Dataset entries
-------

(** The [onload] handler of [handleFileSelect] on the collection [prev]:
    the result of the import is kept for display, and the successful
    records are handed to the page when there is at least one. *)
Definition fileLoaded (csvContent : jsstring) (prev : list ExoplanetData)
  : M (list ExoplanetData * ImportResult) :=
  r <- ExoplanetDataManager.importFromCSV host csvContent ;;
  ret (if (0 <? List.length (successful r))%nat
       then App.handleImportExoplanets prev (successful r)
       else prev,
       r).

End WithHost.

(** The text [downloadTemplate] offers. *)
Definition templateData : jsstring :=
  join [LF]
    [ lit "Name,Orbital Period (days),Transit Depth (ppm),Transit Duration (hours),Signal-to-Noise Ratio,Stellar Radius (Solar Radii),Stellar Temperature (K),Stellar Magnitude,Date Added,Notes";
      lit "Kepler-442b,112.3,850.2,6.25,15.8,1.2,5770,13.2,2024-01-01T00:00:00.000Z,Example exoplanet data";
      lit "HD 40307 g,197.8,1200.5,8.12,12.4,0.77,4977,7.17,2024-01-02T00:00:00.000Z,Another example" ].

End DataImportExport.

(** ** The analysis service (services/aiModelService.ts) *)

(** One record as the model is sent it. *)
Module ModelInput.
Record t : Type := {
  name : jsstring;
  orbital_period : number;
  transit_depth : number;
  transit_duration : number;
  signal_to_noise_ratio : number;
  stellar_radius : number;
  stellar_temperature : number;
  stellar_magnitude : number;
  date_added : jsstring;
  notes : jsstring
}.
End ModelInput.

Module AIModelService.

Definition formatDataForModel (items : list ExoplanetData)
  : Completion (list ModelInput.t) :=
  mapC (fun planet =>
          bindC (toISOString (dateAdded planet)) (fun iso =>
          Normal
            {| ModelInput.name := name planet;
               ModelInput.orbital_period := orbitalPeriod planet;
               ModelInput.transit_depth := transitDepth planet;
               ModelInput.transit_duration := transitDuration planet;
               ModelInput.signal_to_noise_ratio := signalToNoiseRatio planet;
               ModelInput.stellar_radius := radius (stellarProperties planet);
               ModelInput.stellar_temperature :=
                 temperature (stellarProperties planet);
               ModelInput.stellar_magnitude :=
                 magnitude (stellarProperties planet);
               ModelInput.date_added := iso;
               ModelInput.notes := ExoplanetDataManager.orEmpty (notes planet)
            |}))
       items.

Definition prepareInputTensor (items : list ExoplanetData)
  : list (list number) :=
  List.map (fun planet =>
              [ orbitalPeriod planet;
                transitDepth planet;
                transitDuration planet;
                signalToNoiseRatio planet;
                radius (stellarProperties planet);
                temperature (stellarProperties planet);
                magnitude (stellarProperties planet) ])
           items.

End AIModelService.

Import ExoplanetDataManager.

(** ** The vocabulary of the specification *)

(** The lines the import sees, the header line first. *)
Definition linesOf (csvContent : jsstring) : list jsstring :=
  split LF (trim csvContent).

(** The data lines: every line after the first. *)
Definition dataLines (csvContent : jsstring) : list jsstring :=
  tl (linesOf csvContent).

(** The seven numeric tokens of a row, parsed. *)
Definition numbersOf (cells : list jsstring) : list number :=
  List.map (parseFloatAt cells) [1; 2; 3; 4; 5; 6; 7]%nat.

(** A row is valid when it has at least 8 tokens, its seven numeric tokens
    parse to a number and its name is not empty after trimming. *)
Definition validRow (line : jsstring) : bool :=
  let cells := parseCSVLine line in
  (8 <=? List.length cells)%nat
  && forallb (fun x => negb (isNaN x)) (numbersOf cells)
  && match cellAt cells 0 with
     | Some cell0 => truthy (trim cell0)
     | None => false
     end.

(** The failure entry of the line of index [i], if the row is not valid. *)
Definition failureOf (i : nat) (line : jsstring) : option Failure :=
  let cells := parseCSVLine line in
  if validRow line then None
  else Some {| row := Z.of_nat i + 1;
               error := if (List.length cells <? 8)%nat
                        then lit "Insufficient columns"
                        else lit "Invalid data format";
               data := Cells cells |}.

(** The failure entries of the lines [lines], the first of index [i]. *)
Fixpoint failuresFrom (i : nat) (lines : list jsstring) : list Failure :=
  match lines with
  | [] => []
  | line :: rest =>
      match failureOf i line with
      | Some f => f :: failuresFrom (S i) rest
      | None => failuresFrom (S i) rest
      end
  end.

(** What a record holds besides its identifier and its date. *)
Record Payload : Type := {
  p_name : jsstring;
  p_numbers : list number;
  p_notes : option jsstring;
  p_result : option jsstring
}.

Definition payload (e : ExoplanetData) : Payload :=
  {| p_name := name e;
     p_numbers := [ orbitalPeriod e; transitDepth e; transitDuration e;
                    signalToNoiseRatio e; radius (stellarProperties e);
                    temperature (stellarProperties e);
                    magnitude (stellarProperties e) ];
     p_notes := notes e;
     p_result := result e |}.

(** The payload the import reads from the tokens of a valid row. *)
Definition payloadOfRow (line : jsstring) : Payload :=
  let cells := parseCSVLine line in
  {| p_name := orEmpty (cellAt cells 0);
     p_numbers := numbersOf cells;
     p_notes := orUndefined (cellAt cells 9);
     p_result := None |}.

(** The record invariant on the numeric fields: none is below zero, the
    magnitude apart. *)
Definition nonNegativeFields (e : ExoplanetData) : bool :=
  forallb (fun x => negb (ltb x zero))
    [ orbitalPeriod e; transitDepth e; transitDuration e;
      signalToNoiseRatio e; radius (stellarProperties e);
      temperature (stellarProperties e) ].

Definition noLF (s : jsstring) : Prop := Forall (fun c => c <> LF) s.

-------

* Exercise description
Would you output, from the records above, exactly the run of lines that starts at the line containing "match failureOf i line with" and ends at the line containing "temperature (stellarProperties e);", and only that run?

* Reply to the exercise
      match failureOf i line with
      | Some f => f :: failuresFrom (S i) rest
      | None => failuresFrom (S i) rest
      end
  end.

(** What a record holds besides its identifier and its date. *)
Record Payload : Type := {
  p_name : jsstring;
  p_numbers : list number;
  p_notes : option jsstring;
  p_result : option jsstring
}.

Definition payload (e : ExoplanetData) : Payload :=
  {| p_name := name e;
     p_numbers := [ orbitalPeriod e; transitDepth e; transitDuration e;
                    signalToNoiseRatio e; radius (stellarProperties e);
                    temperature (stellarProperties e);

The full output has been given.